Dad drove McMurray back to town, and Mom finally slept. Margie and Nell returned from Aunt Kate’s, where Dad had sent them for the day When I told Margie what had happened, she listened and then went to the kitchen and made herself a peanut butter sandwich. I sat down on the floor, holding Fido to my chest.
Timber
On weekends I accompanied Dad to Buckotaban Lake, where we peeled logs for the Wisconsin-Michigan Lumber Company. Dad and a friend, Marion Briggs, were hired to strip bark from the logs and pile them so that sledges and tractors could reach them for easy hauling. Briggs was a tall, husky man in his thirties, with a small daughter. He had been abandoned by his wife, reputedly a Spanish dancer. His mother raised the girl, keeping her in homemade dresses of an ugly Victorian style. Briggs was a violinist who, under mysterious circumstances, had given up his career. Only rarely would he consent to perform. He encouraged Dad to play instruments. They earned thirty cents for each log trimmed of branches and debarked. By working hard, they could finish six or seven trees an hour. My job was to peel logs Dad had trimmed and slashed alo
ng one side. I used a “spud,” or tire iron. Pine bark came off easily. The spruce were difficult though. On these I used a drawknife, a blade with two parallel handles, scraping free the obstinate bark without gouging the wood. Since I was slow, Dad worked most of the spruce himself The best logs would be sawed into lumber, the remainder pulped. Our clothes and hands were coated with pitch. Only kerosene would cut it.

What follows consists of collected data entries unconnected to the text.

(** X5.  Over any run of frames, whatever the pins and the other timer do,
    the hue ends at its start value plus the number of frames in which the
    20-millisecond timer fired, modulo 256. *)
Theorem hue_counts_firings
    (conv : CHSV -> CRGB) (frs : list Frame) (st : State) :
  0 <= gCurrentPatternNumber st < 6 -> 0 <= gHue st < 256 ->
  exists st', run conv frs st = Some st' /\
    gHue st' = (gHue st + Z.of_nat (firings hue_due frs)) mod 256.
Proof.
  intros Hv Hh. apply valid_index_6 in Hv. apply run_hue; assumption.
Qed.

Lemma hue_counts_firings_witness :
  exists st',
    run sample_hsv2rgb
      [mkFrame jumpers_3_5 true false; mkFrame no_jumper true true]
      (mkState 0 0 255 (leds init)) = Some st' /\
    gHue st' = 1.
Proof.
  apply (hue_counts_firings sample_hsv2rgb
           [mkFrame jumpers_3_5 true false; mkFrame no_jumper true true]
           (mkState 0 0 255 (leds init))).
  - cbn [gCurrentPatternNumber]. lia.
  - cbn [gHue]. lia.
Defined.

(** X6.  A jumper wins whatever happened before: if the last frame of a run
    sees function pin offset [k] as the lowest grounded one, the run ends
    with auto-cycle off and pattern index [k], for every earlier history of
    pins and timers. *)
Theorem last_frame_override_wins
    (conv : CHSV -> CRGB) (frs : list Frame) (fr : Frame) (st : State) (k : Z) :
  0 <= gCurrentPatternNumber st < 6 ->
  functionSelect (pins_of fr) = k -> 0 <= k < 6 ->
  exists st', run conv (frs ++ [fr]) st = Some st' /\
    gCycle st' = 0 /\ gCurrentPatternNumber st' = k.
Proof.
  intros Hv Hf Hk. apply valid_index_6 in Hv.
  destruct (run_valid conv frs st Hv) as [st1 [Hr1 _]].
  destruct (loop_override conv fr st1 k Hf Hk) as [st' [out [Hl H]]].
  exists st'. rewrite run_app, Hr1. cbn [run]. rewrite Hl.
  split; [reflexivity | exact H].
Qed.

Lemma last_frame_override_wins_witness :
  exists st',
    run sample_hsv2rgb
      ([mkFrame no_jumper true true; mkFrame no_jumper false true]
       ++ [mkFrame jumpers_3_5 true true]) init = Some st' /\
    gCycle st' = 0 /\ gCurrentPatternNumber st' = 1.
Proof.
  apply (last_frame_override_wins sample_hsv2rgb
           [mkFrame no_jumper true true; mkFrame no_jumper false true]
           (mkFrame jumpers_3_5 true true) init 1).
  - cbn [gCurrentPatternNumber init]. lia.
  - reflexivity.
  - lia.
Defined.

(** ** What a frame reads and shows *)

(** X7.  Pattern selection reads the six function pins and nothing else:
    two frames that agree on pins [BASE_FSEL_PIN .. BASE_FSEL_PIN + 5] and on
    the timers, but differ on any other pin (the brightness pins included),
    select the same pattern, end in the same state and show the same
    pixels. *)
Theorem selection_reads_function_pins_only
    (conv : CHSV -> CRGB) (fr1 fr2 : Frame) (st : State) :
  (forall i, 0 <= i < 6 ->
     pins_of fr1 (BASE_FSEL_PIN + i) = pins_of fr2 (BASE_FSEL_PIN + i)) ->
  hue_due fr1 = hue_due fr2 -> advance_due fr1 = advance_due fr2 ->
  functionSelect (pins_of fr1) = functionSelect (pins_of fr2) /\
  select (pins_of fr1) st = select (pins_of fr2) st /\
  rendered fr1 st = rendered fr2 st /\
  option_map fst (loop conv fr1 st) = option_map fst (loop conv fr2 st) /\
  option_map (fun r => shown_leds (snd r)) (loop conv fr1 st)
    = option_map (fun r => shown_leds (snd r)) (loop conv fr2 st).
Proof.
  intros Hagree Hh Ha.
  pose proof (functionSelect_ext _ _ Hagree) as Hf.
  assert (Hs : select (pins_of fr1) st = select (pins_of fr2) st)
    by (unfold select; rewrite Hf; reflexivity).
  split; [exact Hf|]. split; [exact Hs|].
  unfold rendered, loop. rewrite Hs, Hh, Ha.
  split; [reflexivity|].
  destruct (gPatterns !! Z.to_nat (gCurrentPatternNumber (select (pins_of fr2) st)));
    split; reflexivity.
Qed.

Lemma selection_reads_function_pins_only_witness :
  functionSelect (fun p => negb ((p =? 3) || (p =? 10)))
    = functionSelect (fun p => negb ((p =? 3) || (p =? 11))) /\
  select (fun p => negb ((p =? 3) || (p =? 10))) init
    = select (fun p => negb ((p =? 3) || (p =? 11))) init.
Proof.
  pose proof (selection_reads_function_pins_only sample_hsv2rgb
    (mkFrame (fun p => negb ((p =? 3) || (p =? 10))) true false)
    (mkFrame (fun p => negb ((p =? 3) || (p =? 11))) true false) init) as H.
  cbn [pins_of hue_due advance_due] in H.
  destruct H as [Hf [Hs _]]; [|reflexivity|reflexivity|split; assumption].
  intros i Hi. unfold BASE_FSEL_PIN.
  destruct (Z.eq_dec i 1) as [->|]; [reflexivity|].
  replace (2 + i =? 3) with false by (symmetry; apply Z.eqb_neq; lia).
  replace (2 + i =? 10) with false by (symmetry; apply Z.eqb_neq; lia).
  replace (2 + i =? 11) with false by (symmetry; apply Z.eqb_neq; lia).
  reflexivity.
Defined.

(** X8.  A frame started with a valid index and a 50-element buffer shows
    the strip the pattern selected in that very frame, rendered at the hue
    the frame started with (a hue tick of the same frame shows one frame
    later); the buffer it leaves is the one it showed, still of 50 elements,
    and nothing of the earlier buffer is in it. *)
Theorem frame_shows_selected_pattern
    (conv : CHSV -> CRGB) (fr : Frame) (st : State) :
  0 <= gCurrentPatternNumber st < 6 -> length (leds st) = NUM_LEDS ->
  exists f st' out,
    gPatterns !! Z.to_nat (gCurrentPatternNumber (select (pins_of fr) st))
      = Some f /\
    loop conv fr st = Some (st', out) /\
    shown_leds out = pixel_of conv f (gHue st) <$> seq 0 NUM_LEDS /\
    leds st' = shown_leds out /\
    length (leds st') = NUM_LEDS.
Proof.
  intros Hv Hlen. apply valid_index_6 in Hv.
  destruct (loop_total conv fr st (select_valid _ _ Hv)) as [st' [out Hl]].
  destruct (loop_Some _ _ _ _ _ Hl) as [f [Hf [Hst Hout]]].
  exists f, st', out. split; [exact Hf|]. split; [exact Hl|].
  assert (Hshown : shown_leds out = pixel_of conv f (gHue st) <$> seq 0 NUM_LEDS).
  { rewrite Hout. cbn [shown_leds].
    rewrite call_leds by (rewrite select_leds; exact Hlen).
    rewrite select_hue. reflexivity. }
  assert (Hleds : leds st' = shown_leds out).
  { rewrite Hst, Hout. cbn [shown_leds].
    destruct (hue_due fr), (advance_due fr); unfold advance_tick;
      rewrite ?nextPattern_leds; reflexivity. }
  split; [exact Hshown|]. split; [exact Hleds|].
  rewrite Hleds, Hshown, length_fmap, length_seq. reflexivity.
Qed.

Lemma frame_shows_selected_pattern_witness :
  exists f st' out,
    gPatterns !! Z.to_nat (gCurrentPatternNumber (select jumpers_3_5 init))
      = Some f /\
    loop sample_hsv2rgb (mkFrame jumpers_3_5 true true) init = Some (st', out) /\
    shown_leds out = pixel_of sample_hsv2rgb f (gHue init) <$> seq 0 NUM_LEDS /\
    leds st' = shown_leds out /\
    length (leds st') = NUM_LEDS.
Proof.
  apply (frame_shows_selected_pattern sample_hsv2rgb
           (mkFrame jumpers_3_5 true true) init).
  - cbn [gCurrentPatternNumber init]. lia.
  - apply length_replicate.
Defined.

(** ** The pins programmed by setup *)



(** ** The two patterns that vary along the strip *)

(** X10.  [rainbow] gives pixel [k] the colour of hue [(gHue + 7 k) mod 256]
    at saturation 240 and value 255: the hue climbs by 7 per pixel and wraps
    around within the strip. *)
Theorem rainbow_hue_progression
    (conv : CHSV -> CRGB) (st : State) (k : nat) :
  0 <= gHue st < 256 -> length (leds st) = NUM_LEDS -> (k < NUM_LEDS)%nat ->
  leds (rainbow conv st) !! k
    = Some (conv (mkCHSV ((gHue st + 7 * Z.of_nat k) mod 256) 240 255)).
Proof.
  intros Hh Hlen Hk.
  unfold rainbow, fill_rainbow. rewrite fill_rainbow_from_lookup.
  case_decide; [|lia]. cbn [hue sat val].
  rewrite Nat.sub_0_r, hue_after_closed by exact Hh.
  replace (7 * Z.of_nat k) with (Z.of_nat k * 7) by lia. reflexivity.
Qed.

Lemma rainbow_hue_progression_witness :
  leds (rainbow sample_hsv2rgb (mkState 5 1 200 (leds init))) !! 10%nat
    = Some (sample_hsv2rgb (mkCHSV ((200 + 7 * Z.of_nat 10) mod 256) 240 255)).
Proof.
  apply (rainbow_hue_progression sample_hsv2rgb (mkState 5 1 200 (leds init)) 10).
  - cbn [gHue]. lia.
  - apply length_replicate.
  - unfold NUM_LEDS. lia.
Defined.

(** X11.  [multi] repeats with period five along the strip: pixel [k + 5]
    has the colour of pixel [k]. *)
Theorem multi_repeats_every_five (st : State) (k : nat) :
  length (leds st) = NUM_LEDS -> (k + 5 < NUM_LEDS)%nat ->
  leds (multi st) !! (k + 5)%nat = leds (multi st) !! k /\
  leds (multi st) !! k = Some (multi_pixel k).
Proof.
  intros Hlen Hk.
  pose proof (call_lookup sample_hsv2rgb Ptr.multi st k ltac:(lia) Hlen) as H0.
  pose proof (call_lookup sample_hsv2rgb Ptr.multi st (k + 5) Hk Hlen) as H5.
  cbn [call pixel_of] in H0, H5. rewrite H0, H5. split; [|reflexivity].
  unfold multi_pixel.
  replace (k + 5)%nat with (k + 1 * 5)%nat by lia.
  rewrite Nat.Div0.mod_add. reflexivity.
Qed.

Lemma multi_repeats_every_five_witness :
  leds (multi init) !! (7 + 5)%nat = leds (multi init) !! 7%nat /\
  leds (multi init) !! 7%nat = Some (multi_pixel 7).
Proof.
  apply (multi_repeats_every_five init 7).
  - apply length_replicate.
  - unfold NUM_LEDS. lia.
Defined.
Lemma qty_to_oz_raises_only_on_slash_witness :
  Parse.contains "/" "1.5 oz" = false /\
  exists q, Parse._qty_to_oz (Some "1.5 oz"%string) = Ok q.
Proof.
  assert (H : Parse.contains "/" "1.5 oz" = false) by reflexivity.
  split; [exact H|].
  exact (qty_to_oz_raises_only_on_slash "1.5 oz" H).
Defined.

(** ** Normalised names *)

Section NormMore.

Lemma lower_ascii_space (c : ascii) :
  Parse.is_space (lower_ascii c) = Parse.is_space c.
Proof. destruct c as [[] [] [] [] [] [] [] []]; reflexivity. Qed.

Lemma lower_ascii_idem (c : ascii) :
  lower_ascii (lower_ascii c) = lower_ascii c.
Proof. destruct c as [[] [] [] [] [] [] [] []]; reflexivity. Qed.

Lemma lower_idem (s : string) : lower (lower s) = lower s.
Proof.
  induction s as [|c s IH]; [reflexivity|].
  simpl. rewrite lower_ascii_idem, IH. reflexivity.
Qed.

Lemma lstrip_lower (s : string) :
  Parse.lstrip (lower s) = lower (Parse.lstrip s).
Proof.
  induction s as [|c s IH]; [reflexivity|].
  cbn [lower Parse.lstrip]. rewrite lower_ascii_space.
  destruct (Parse.is_space c); [exact IH | reflexivity].
Qed.

Lemma rstrip_lower (s : string) :
  Parse.rstrip (lower s) = lower (Parse.rstrip s).
Proof.
  induction s as [|c s IH]; [reflexivity|].
  cbn [lower Parse.rstrip]. rewrite IH, lower_ascii_space.
  destruct (Parse.rstrip s) as [|c' r]; cbn [lower].
  - destruct (Parse.is_space c); reflexivity.
  - reflexivity.
Qed.

Lemma strip_lower (s : string) :
  Parse.strip (lower s) = lower (Parse.strip s).
Proof. unfold Parse.strip. rewrite lstrip_lower, rstrip_lower. reflexivity. Qed.

Lemma rstrip_idem (s : string) :
  Parse.rstrip (Parse.rstrip s) = Parse.rstrip s.
Proof.
  induction s as [|c s IH]; [reflexivity|].
  cbn [Parse.rstrip]. destruct (Parse.rstrip s) as [|c' r] eqn:E.
  - destruct (Parse.is_space c) eqn:Ec; [reflexivity|].
    cbn [Parse.rstrip]. rewrite Ec. reflexivity.
  - change (Parse.rstrip (String c (String c' r)))
      with (match Parse.rstrip (String c' r) with
            | EmptyString =>
                if Parse.is_space c then EmptyString else String c EmptyString
            | r0 => String c r0
            end).
    rewrite IH. reflexivity.
Qed.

Briggs worked by himself creating his own piles of timber. One afternoon he walked over to me, chatted briefly, and then whipped out his penis. There’s a protocol for relieving yourself in the presence of other males: either you turn your back or you stand beside them, facing the same way; neither of you gazes at the other. Briggs’s member was almost equine; I had never seen anything like it. Dad came over and spoke curtly to Briggs, who never displayed himself to me again.
Ethics
Dad’s trustworthiness and honor were tarnished by a feeling he shared with others of his subculture. Whenever you could exploit either the “haves” or the “government,” you did it. One evening he invited me to go with him for a walk. After a quarter of a mile or so, we came to a rise of highland where the soil had been freshly shoveled. “There,” he said proudly. “I’ve buried dynamite.” He had stolen the explosives from his WPA job, intending to use them for excavating a basement. Over the basement he planned to build an extra room. He described the sensitivity of the caps, how a brusque hit would detonate them. The foreman made regular reports of the dynamite supply to superiors. If he came up short, they would investigate. Dad cautioned me to tell no one.